Up to and including the line containing "else _ ← invalidateDirectory (RenameDir_Src", set down each line of the entries below exactly, starting from the first, and leave out the rest.

Stored items:
◆ ◆ ◆
Definition DeleteDir (options : DeleteDirOptions) : go bc (option error) :=
  err ← on_next (c_DeleteDir next options);
  if bool_decide (err ≠ None) then mret err
  else _ ← invalidateDirectory (DeleteDir_Name options); mret None.

Definition RenameDir (options : RenameDirOptions) : go bc (option error) :=
  err ← on_next (c_RenameDir next options);
  if bool_decide (err ≠ None) then mret err
  else _ ← invalidateDirectory (RenameDir_Src options); mret None.

Fixpoint remove_files (l : list string) : go bc unit :=
  match l with
  | [] => mret tt
  | f :: l => err ← on_disk (disk_Remove f); if bool_decide (err ≠ None) then mret tt else remove_files l
  end.

(** The error of Glob is the one returned, that of Remove only ends the loop. *)
Definition DeleteFile (options : DeleteFileOptions) : go bc (option error) :=
  flock ← on_flocks (lm_Get (DeleteFile_Name options));
  _ ← on_flocks (lm_Lock flock);
  err ← on_next (c_DeleteFile next options);
  err ← (if bool_decide (err ≠ None) then mret err
         else
           '(files, err) ← on_disk (disk_Glob (filepath_Join [bc_tmpPath cfg; DeleteFile_Name options] +:+ "*"));
           _ ← (if bool_decide (err = None) then remove_files files else mret tt);
           mret err);
  _ ← on_flocks (lm_Unlock flock);
  mret err.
◆ ◆ ◆
Result of the task »
Definition DeleteDir (options : DeleteDirOptions) : go bc (option error) :=
  err ← on_next (c_DeleteDir next options);
  if bool_decide (err ≠ None) then mret err
  else _ ← invalidateDirectory (DeleteDir_Name options); mret None.

Definition RenameDir (options : RenameDirOptions) : go bc (option error) :=
  err ← on_next (c_RenameDir next options);
  if bool_decide (err ≠ None) then mret err
  else _ ← invalidateDirectory (RenameDir_Src options); mret None.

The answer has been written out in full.